At his State of the Union address earlier this year, President Obama announced a plan to launch a “moon shot” to cure cancer. As researchers gear up for this, with Vice President Joe Biden at the helm, immunotherapy is at the forefront of their efforts.
It’s a treatment built on a simple concept: When we get sick with a virus or an infection, our immune cells kick into gear, scanning our bodies to root out foreign invaders. When cancer appears, those same cells can react, but usually too weakly to put up much of a fight. Immunotherapies deliver a super powered jolt that “takes advantage of the immune system and magnifies it,” says National Cancer Institute Chief of Surgery Steven Rosenberg, M.D., Ph.D., who developed the first successful, FDA-approved immunotherapy drug, Interleukin 2, in 1984. Now, more than 30 years later, the FDA has approved a number of other options — and there are more on the horizon. “When it works, we can cause the complete disappearance of cancer with immunotherapy, and when that occurs, it’s almost always permanent,” says Dr. Rosenberg. “It’s the curative potential that makes this so exciting.” Here are three of the most promising options.

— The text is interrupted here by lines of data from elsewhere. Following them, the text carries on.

(** Rewrite reads of the table into reads of views. *)
Ltac vw_reads :=
  repeat match goal with
  | |- context [flag_any (mp_flags (mproc_tab ?s ?n)) ?f] =>
      match f with
      | IN_USE => change (flag_any (mp_flags (mproc_tab s n)) f) with (v_used (vw s n))
      | EXITING => change (flag_any (mp_flags (mproc_tab s n)) f) with (v_exiting (vw s n))
      | ZOMBIE => change (flag_any (mp_flags (mproc_tab s n)) f) with (v_zombie (vw s n))
      | TRACE_ZOMBIE => change (flag_any (mp_flags (mproc_tab s n)) f) with (v_tz (vw s n))
      | TOLD_PARENT => change (flag_any (mp_flags (mproc_tab s n)) f) with (v_told (vw s n))
      | FS_CALL => change (flag_any (mp_flags (mproc_tab s n)) f) with (v_fs (vw s n))
      | ALARM_ON => change (flag_any (mp_flags (mproc_tab s n)) f) with (v_alarm (vw s n))
      end
  | |- context [mp_parent (mproc_tab ?s ?n)] =>
      change (mp_parent (mproc_tab s n)) with (v_parent (vw s n))
  | |- context [mp_tracer (mproc_tab ?s ?n)] =>
      change (mp_tracer (mproc_tab s n)) with (v_tracer (vw s n))
  | |- context [mp_pid (mproc_tab ?s ?n)] => change (mp_pid (mproc_tab s n)) with (v_pid (vw s n))
  | |- context [mp_endpoint (mproc_tab ?s ?n)] =>
      change (mp_endpoint (mproc_tab s n)) with (v_ep (vw s n))
  end.

(** What is not the table, the timers, the number of processes or the history. *)
Definition rest (s : pm_state) :=
  (mp s, m_in s, who_p s, who_e s, call_nr s,
   (core_sset s, ign_sset s, system_hz s, abort_flag s),
   (monitor_params s, monitor_code s, next_child s, next_child_nb s, next_pid s),
   (pm_expiring s, uts_machine s, local_params s)).

(** Nothing the invariant is about has changed. *)
Record quiet (s s' : pm_state) : Prop := mk_quiet {
  q_view n : vw s' n = vw s n;
  q_timers : pm_timers s' = pm_timers s;
  q_count : procs_in_use s' = procs_in_use s;
  q_rest : rest s' = rest s }.

#[export] Instance quiet_preorder : PreOrder quiet.
Proof.
  split; [by split|]. intros a b c [A1 A2 A3 A4] [B1 B2 B3 B4].
  split; intros; etrans; eauto.
Qed.

(** The flags of a view. *)
Definition WATCHED : Z :=
  Z.lor (Z.lor (Z.lor IN_USE EXITING) (Z.lor ZOMBIE TRACE_ZOMBIE)) (Z.lor TOLD_PARENT (Z.lor FS_CALL ALARM_ON)).

Lemma watched_off F : flag_any F WATCHED = false ->
  flag_any F IN_USE = false /\ flag_any F EXITING = false /\ flag_any F ZOMBIE = false /\
  flag_any F TRACE_ZOMBIE = false /\ flag_any F TOLD_PARENT = false /\ flag_any F FS_CALL = false /\
  flag_any F ALARM_ON = false.
Proof. unfold WATCHED. rewrite !flag_any_lor, !orb_false_iff. tauto. Qed.

Lemma view_or F p : flag_any F WATCHED = false -> view_of (or_flags F p) = view_of p.
Proof.
  intros (E1 & E2 & E3 & E4 & E5 & E6 & E7)%watched_off. unfold view_of, or_flags. simpl.
  rewrite !flag_any_set, E1, E2, E3, E4, E5, E6, E7, !orb_false_r. done.
Qed.

Lemma view_clear F p : flag_any F WATCHED = false -> view_of (clear_flags F p) = view_of p.
Proof.
  intros (E1 & E2 & E3 & E4 & E5 & E6 & E7)%watched_off. unfold view_of, clear_flags. simpl.
  rewrite !flag_any_clear, E1, E2, E3, E4, E5, E6, E7 by done. simpl. by rewrite !andb_true_r.
Qed.

Lemma quiet_upd n f s : (forall p, view_of (f p) = view_of p) -> quiet s (upd_m n f s).
Proof. intros E. split; [|done..]. intros k. rewrite vw_upd. by case_decide; subst. Qed.

Lemma quiet_sent e s : quiet s (sent e s).
Proof. by split. Qed.

(** A write that changes no view. *)
Ltac solve_view :=
  intros ?;
  repeat lazymatch goal with |- context [if ?b then _ else _] => destruct b end;
  lazymatch goal with
  | |- view_of (or_flags _ _) = _ => apply view_or; vm_compute; reflexivity
  | |- view_of (clear_flags _ _) = _ => apply view_clear; vm_compute; reflexivity
  | |- _ => reflexivity
  end.
Lemma check_sig_ok proc_id signo s : pinv s -> (live_count s <= n)%nat ->
  wpp env_panic (check_sig_with ex proc_id signo) (fun _ s' => kept s s') s.
Proof.
  intros I Hn. unfold check_sig_with.
  destruct (_ || _) eqn:Es; [apply wpp_ret; by apply kept_quiet|].
  destruct (_ && _); [apply wpp_ret; by apply kept_quiet|].
  apply wpp_bind.
  set (Q := fun (r : Z * Z + Z * Z) s' => wpp _ _ _ s').
  assert (Htail : forall r s', kept s s' -> Q r s').
  { intros r s1 K. unfold Q. destruct (match r with inl a => a | inr a => a end).
    repeat pm_step; try done. apply K. }
  apply (wpp_fold_exit _ (fun _ _ s' => kept s s')); [by apply kept_quiet|..].
  - intros acc rmp rest s1 K Hr%elem_of_mslots. unfold check_sig_one. repeat pm_step; try done.
    + apply K.
    + apply orb_false_iff in Heqb1 as [E0 Ex].
      assert (Hl : live s1 rmp = true).
      { apply v_live_iff. split; [|done]. apply negb_false_iff in Heqb. unfold sig_selects in Heqb.
        rewrite !andb_true_iff in Heqb. by destruct Heqb as [[[[[? ?] ?] ?] ?] ?]. }
      eapply wpp_conseq; [apply sig_proc_ok; [apply K|done|done|lia|]|].
      * etrans; [by apply kept_count|done].
      * cbv beta. intros _ s2 K2. assert (kept s s2) by (by apply (kept_trans s s1)).
        destruct (0 <? proc_id); apply wpp_ret; auto.
  - auto.
Qed.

These drugs (including Keytruda, which both Alicia Bertine and President Jimmy Carter took) “wake up” immune cells so they suddenly recognize cancer that they did not before, says Vincent DeVita, M.D., former director of the National Cancer Institute and author of the recent book The Death of Cancer. Checkpoint inhibitors are currently approved for melanoma, non-small-cell lung cancer and kidney cancer. Additional approvals are expected soon.
Adoptive cell transfer
This therapy involves removing a patient’s immune cells, reengineering them to make them stronger cancer fighters and putting them back into the body. One version — CAR T-Cell adoptive transfer — has proven effective, bordering on miraculous, with certain types of lymphomas and leukemias in patients with few, if any, treatment options.
Labs across the country are working on vaccines designed to fight proteins produced by unique mutations in patients’ cancer cells. Unlike the preventive vaccines we’re familiar with, these vaccines are being designed to treat patients with actively growing or established cancers. It’s a therapy that looks nothing like the one-size-fits-all medicines of today. “We’ll have to develop a new drug for every patient, an immune cell that can recognize that person’s specific mutation and attack it,” says Dr. Rosenberg. “If you want the cure to be simple, that’s too high a bar. Cancer is complex. The treatments that are going to cure it are likely to be complex, too.”